Rail trail in western South Carolina

The Prisma Health Swamp Rabbit Trail is a 19.9 mi multi-use rail trail in Greenville County, South Carolina, that largely follows the bed of a former railroad that had been nicknamed after the indigenous swamp rabbit. The trail begins at Greenville Technical College, crosses the city of Greenville, proceeds through Falls Park and the campus of Furman University, and ends about a mile north of the Travelers Rest city limits.

==History==
In 1999, Greenville County Council created the Greenville County Economic Development Corporation to purchase the roadbed of the defunct Greenville & Northern Railway for dual use as a greenway and light rail passenger line.
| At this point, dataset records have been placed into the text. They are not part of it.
(** a table version that was set is read back after any calls for any
    tables, sweeps and clock changes, as long as nobody sets it again; the API
    is not asked. *)
Theorem table_version_persists request table version ops r :
  rg_tracker r <> None ->
  Forall plain_versions ops -> Forall (fun op => forall v, op <> RSetVersion table v) ops ->
  (get_table_version table (reg_run request ops (set_table_version table version r).2)).1 = inr (true, version).
Proof.
  intros Ht Hp Hs. set (key := _version_cache_key table). set (allowed := fun v => v = CVersion version).
  assert (key_inv key version allowed (reg_run request ops (set_table_version table version r).2)) as Hi.
  { apply inv_run.
    - destruct (rg_tracker r) as [t|] eqn:Et; [|done]. split.
      + simpl. rewrite Et. simpl. eexists. split; [done|]. unfold set_key. by rewrite lookup_insert_eq.
      + simpl. intros v Hv. unfold cache_set in Hv. rewrite lookup_insert_eq in Hv. by injection Hv as <-.
    - rewrite Forall_forall in *. intros op Hop. specialize (Hp op Hop). specialize (Hs op Hop).
      destruct op as [t|t v|t v|m w|]; simpl in *; try done.
      + intros E. apply version_key_inj in E as ->. by eapply Hs.
      + intros E. by apply schema_key_not_version in E. }
  revert Hi. generalize (reg_run request ops (set_table_version table version r).2). intros r' Hi.
  unfold get_table_version, mbind, M_bind. fold key.
  destruct (inv_cache_lookup _ _ _ key r' Hi) as [H1 Ha].
  destruct (cache_lookup key r') as [[e|[v|]] r1] eqn:E1.
  - unfold cache_lookup in E1. by destruct (cache_get _ _ _).
  - specialize (Ha eq_refl v eq_refl). unfold allowed in Ha. by subst v.
  - destruct (inv_tracker_lookup _ _ _ key r1 H1) as [_ Hk]. specialize (Hk eq_refl).
    destruct (tracker_lookup key r1) as [x r2]. simpl in Hk. by subst x.
Qed.

(** what is decoded from the text of a schema *)
Lemma decode_text s r : schema_ok s = true -> _decode_schema (schema_text s) r = (inr (norm_schema s), r).
Proof.
  intros Hok. destruct (marshal_wire schema_opts true _ Hok) as (t & Hm & Hl).
  unfold _decode_schema, schema_text, schema_gojson, gojson_struct. rewrite Hm. cbn [default from_option id].
  change (json_loads schema_opts t = Some (PDict (wire_fields (raw_value schema_opts) (schema_fields s)))) in Hl.
  rewrite Hl. cbv beta iota. by rewrite schema_from_wire.
Qed.

(** a schema the registry was seeded with is served from then on, after
    any calls, sweeps and clock changes, and without the API: as it was while
    the cache entry lives, and as its JSON round trip afterwards. *)
Theorem seeded_schema_stable request s ops r :
  schema_ok s = true -> 58 ∉ sc_model_version s ->
  rg_tracker r <> None ->
  exists s', (get_schema request (sc_table s) (sc_model_version s) (reg_run request ops (seed_one s r).2)).1 = inr s' /\
    (s' = s \/ s' = norm_schema s).
Proof.
  intros Hok Hv Ht. set (key := _schema_cache_key (sc_table s) (sc_model_version s)) in *.
  set (allowed := fun v => v = CSchema s \/ v = CSchema (norm_schema s)).
  assert (forall t, _version_cache_key t <> key) as Hvk by (intros t E; by apply (schema_key_not_version (sc_table s) (sc_model_version s) t Hv)).
  assert (key_inv key (schema_text s) allowed (reg_run request ops (seed_one s r).2)) as Hi.
  { apply inv_run.
    - destruct (rg_tracker r) as [t|] eqn:Et; [|done]. split.
      + simpl. rewrite Et. simpl. eexists. split; [done|]. unfold set_key. fold key.
        rewrite lookup_insert_ne by done. by rewrite lookup_insert_eq.
      + simpl. intros v Hw. unfold cache_set in Hw. fold key in Hw. rewrite lookup_insert_eq in Hw.
        injection Hw as <-. by left.
    - apply Forall_forall. intros op _. destruct op as [t|t v|t v|m w|]; simpl; try done.
      + by intros E%Hvk.
      + intros _ s' r1 r2. rewrite decode_text by done. intros [= <- _]. by right. }
  revert Hi. generalize (reg_run request ops (seed_one s r).2). intros r' Hi.
  unfold get_schema, mbind, M_bind. fold key.
  destruct (inv_cache_lookup _ _ _ key r' Hi) as [H1 Ha].
  destruct (cache_lookup key r') as [[e|[v|]] r1] eqn:E1.
  - unfold cache_lookup in E1. by destruct (cache_get _ _ _).
  - destruct (Ha eq_refl v eq_refl) as [->| ->]; simpl; eauto.
  - destruct (inv_tracker_lookup _ _ _ key r1 H1) as [_ Hk]. specialize (Hk eq_refl).
    destruct (tracker_lookup key r1) as [x r2]. simpl in Hk. subst x. rewrite decode_text by done. simpl. eauto.
Qed.

(** ** On a concrete registry *)

Definition offline (url : pystr) : option (Z * pystr) := None.

Definition fresh_registry : APIRegistry := mk_registry (u"https://api") (Some ∅) ∅ [] [] 0 0.

Definition busy : list reg_op :=
  [RClock 1 1; RVersion (u"t"); RSchema (u"t") (u"v1"); RSetVersion (u"o") (u"9"); RClock 100000 100000; RSweep].

Lemma table_version_persists_witness :
  (get_table_version (u"t") (reg_run offline busy (set_table_version (u"t") (u"7") fresh_registry).2)).1
  = inr (true, u"7").
Proof.
  apply (table_version_persists offline (u"t") (u"7") busy fresh_registry); [done| |].
  - repeat constructor. apply (bool_decide_eq_false_1 _). by vm_compute.
  - repeat constructor; intros v [=].
Defined.

Lemma seeded_schema_stable_witness :
  (get_schema offline (u"t") (u"v1") (reg_run offline busy (seed_one sample_schema fresh_registry).2)).1
  = inr (norm_schema sample_schema) /\
  exists s', (get_schema offline (u"t") (u"v1") (reg_run offline busy (seed_one sample_schema fresh_registry).2)).1
    = inr s' /\ (s' = sample_schema \/ s' = norm_schema sample_schema).
Proof.
  split; [vm_compute; reflexivity|].
  apply (seeded_schema_stable offline sample_schema busy fresh_registry); [by vm_compute| |done].
  apply (bool_decide_eq_false_1 _). by vm_compute.
Defined.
The proposed commuter rail was quickly abandoned, but The Greenville News editorially suggested a bike and hiking trail, though admitting the plan to be an "unrealistic dream." As late as 2005, the head of a Greenville conservation group hiked the route "armed with a machete" because the proposed trail was "heavily overgrown...almost impassible in parts."

Although planning for a multi-use trail began that summer, the Surface Transportation Board in Washington had to approve the abandonment of the line, and a private Greenville firm suggested buying it and resuming rail service. Eventually the private firm bowed out, and in April 2006, the STB approved the abandonment. In 2007, the Greenville Health System gave $1 million towards the $2.7 million project, and the trail was officially named the Greenville Health System Swamp Rabbit Trail. The Swamp Rabbit Trail was already attracting users by January 2008, even before it officially opened in 2010 after considerable "legal entanglements, regulatory roadblocks, financial issues and citizen opposition."
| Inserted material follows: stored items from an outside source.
(** *** All or nothing *)
Section atomic.
Context (d : list pystr) (sql : pystr) (Hplain : da_plain sql).

(** in a transaction that has executed [o] *)
Definition inside (o : list pystr) (c : C) : Prop := da_durable c = d /\ da_open c = o /\ (da_lost c \/ immediate c = false).
Definition nothing (c : C) : Prop := da_durable c = d.
Definition whole (c : C) : Prop := da_durable c = d ++ [sql].
Definition either (c : C) : Prop := nothing c \/ whole c.

(** a call that returns was not made on a lost connection *)
Lemma alive k c a c' : da_call k c = (inr a, c') -> da_lost c \/ immediate c = false -> immediate c = false.
Proof. intros E0 [Hl|Hm]; [|done]. pose proof (dl_lost k c Hl) as H. by rewrite E0 in H. Qed.

Lemma mode_same k c r c' : da_call k c = (r, c') -> mode_after k (match r with inr _ => true | inl _ => false end) c = (da_auto c, da_explicit c) ->
  immediate c = false -> da_lost c' \/ immediate c' = false.
Proof. intros E0 Hk Hm. apply dl_mode in E0 as [|E0]; [by left|]. rewrite Hk in E0. injection E0 as Ha He. right. unfold immediate in *. by rewrite Ha, He. Qed.

Lemma inside_cursor o : triple (inside o) (tell OpenCursor) (fun _ => inside o) (fun _ => nothing).
Proof.
  intros c (Hd & Ho & Hm). destruct (tell OpenCursor c) as [[e|a] c'] eqn:E0.
  - apply tell_inl in E0 as (t & _ & E0). apply dl_fail in E0. unfold nothing. by rewrite E0.
  - pose proof (tell_ok _ _ _ _ E0) as [H1 H2]. apply tell_inr in E0 as [b E0]. pose proof (alive _ _ _ _ E0 Hm) as Hi.
    split; [by rewrite H1|]. split; [by rewrite H2|]. by apply (mode_same _ _ _ _ E0).
Qed.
One currently unconnected section runs from Lake Conestee Nature Park to Parkins Mill Road and I-85, and another disconnected section exists in Fountain Inn. Residents of the affluent Parkins Mill neighborhood have opposed a connector from the Lake Conestee section, but Greenville County plans to bridge the gap with underpasses or overpasses.
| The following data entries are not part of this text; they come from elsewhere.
(** When a session was ended and its logs uploaded, the service accepted the end
    of the session first; the log went, compressed, to the address of that
    answer, whose path is returned; the error log went, compressed, to the other
    address if there is one; both were accepted, and no other file than the
    compressed copies was touched. *)
Theorem logs_uploaded api_url api_key id errored logfile stderr_file s path s' :
  send_end_and_upload api_url api_key id errored logfile stderr_file s = (inr path, s') -> logfile <> [] ->
  exists body closed message urls url bs resp sp t_end t_log t_err,
    session_end_gojson errored ≫= encode = Some body /\
    answered (end_request api_url api_key id body) 200 closed t_end /\
    session_end_response (rs_content closed) = inr (mk_api_response true message urls) /\
    eu_url urls = PStr url /\ urlsplit url = Some sp /\ path = sp_path sp /\
    files_of s !! logfile = Some bs /\ answered (put_request url (gzip bs)) 200 resp t_log /\
    hp_trace s' = hp_trace s ++ t_end ++ t_log ++ t_err /\
    (truthy (eu_error_url urls) = true -> stderr_file <> [] -> stderr_file <> logfile ++ u".gz" ->
       exists eurl ebs eresp, eu_error_url urls = PStr eurl /\ files_of s !! stderr_file = Some ebs /\
         answered (put_request eurl (gzip ebs)) 200 eresp t_err) /\
    only_touches [logfile ++ u".gz"; stderr_file ++ u".gz"] s s'.
Proof.
  unfold send_end_and_upload. intros (urls & s1 & E1 & H)%bind_split Hlog. apply bind_split in H as (p & s2 & E2 & H).
  apply bind_split in H as ([] & s3 & E3 & H). injection H as -> <-.
  apply send_end_spec in E1 as (body & closed & message & t_end & Hb & Hans & Hresp & Ht1 & Hf1).
  destruct logfile as [|c l]; [done|]. set (logfile := c :: l) in *.
  apply bind_split in E2 as (url & s1' & Eu & E2). apply as_url_spec in Eu as [Hurl ->].
  apply upload_log_spec in E2 as (bs & resp & t_log & sp & Hbs & Ht2 & Hput & Hsp & Hp & Htouch).
  assert (only_touches [logfile ++ u".gz"] s s2) as Htouch1 by (intros q Hq; by rewrite Htouch, Hf1).
  assert (exists t_err, hp_trace s3 = hp_trace s2 ++ t_err /\ only_touches [stderr_file ++ u".gz"] s2 s3 /\
    (truthy (eu_error_url urls) = true -> stderr_file <> [] -> stderr_file <> logfile ++ u".gz" ->
       exists eurl ebs eresp, eu_error_url urls = PStr eurl /\ files_of s !! stderr_file = Some ebs /\
         answered (put_request eurl (gzip ebs)) 200 eresp t_err)) as (t_err & Ht3 & Htouch3 & Herr).
  { destruct (truthy (eu_error_url urls) && negb (str_eqb stderr_file [])) eqn:Ec.
    - apply bind_split in E3 as (eurl & s2' & Eu & E3). apply as_url_spec in Eu as [Heurl ->].
      apply bind_split in E3 as (p' & s3' & E3 & H3). injection H3 as <-.
      apply upload_log_spec in E3 as (ebs & eresp & t_err & esp & Hebs & Ht3 & Heput & _ & _ & Htouch3).
      exists t_err. split; [done|]. split; [done|]. intros _ _ Hne. exists eurl, ebs, eresp. split; [done|]. split; [|done].
      rewrite <-Hebs. symmetry. apply Htouch1. rewrite list_elem_of_singleton. done.
    - injection E3 as <-. exists []. split; [by rewrite app_nil_r|]. split; [done|].
      intros Ht Hs. apply andb_false_iff in Ec as [Ec|Ec]; [congruence|]. apply negb_false_iff in Ec. by apply bool_decide_eq_true in Ec. }
  exists body, closed, message, urls, url, bs, resp, sp, t_end, t_log, t_err.
  assert (files_of s !! logfile = Some bs) as Hbs' by (by rewrite <-Hf1).
  split_and!; try done.
  - rewrite Ht3, Ht2, Ht1. by rewrite <-!app_assoc.
  - by apply (touches_trans [_] [_] s s2 s3).
Qed.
A 2012 study estimated that more than 350,000 people annually used the trail and that area businesses increased their sales from 30 to 85%. A 2014 study estimated usage had increased to half a million people a year, a quarter of whom were tourists. In 2013, the mayor of Travelers Rest said that the trail had "been phenomenal for the whole county, but more so for us in Travelers Rest. I can't begin to tell you how much of an economic boost it's been to this town." A 2012 Greenville News editorial described the Swamp Rabbit Trail as "one of the most popular assets in Greenville County...proving that when it comes to such trails, if you build them they will come." In 2016, Greenville County Recreation estimated the trail's economic impact on the county to be $7 million per year.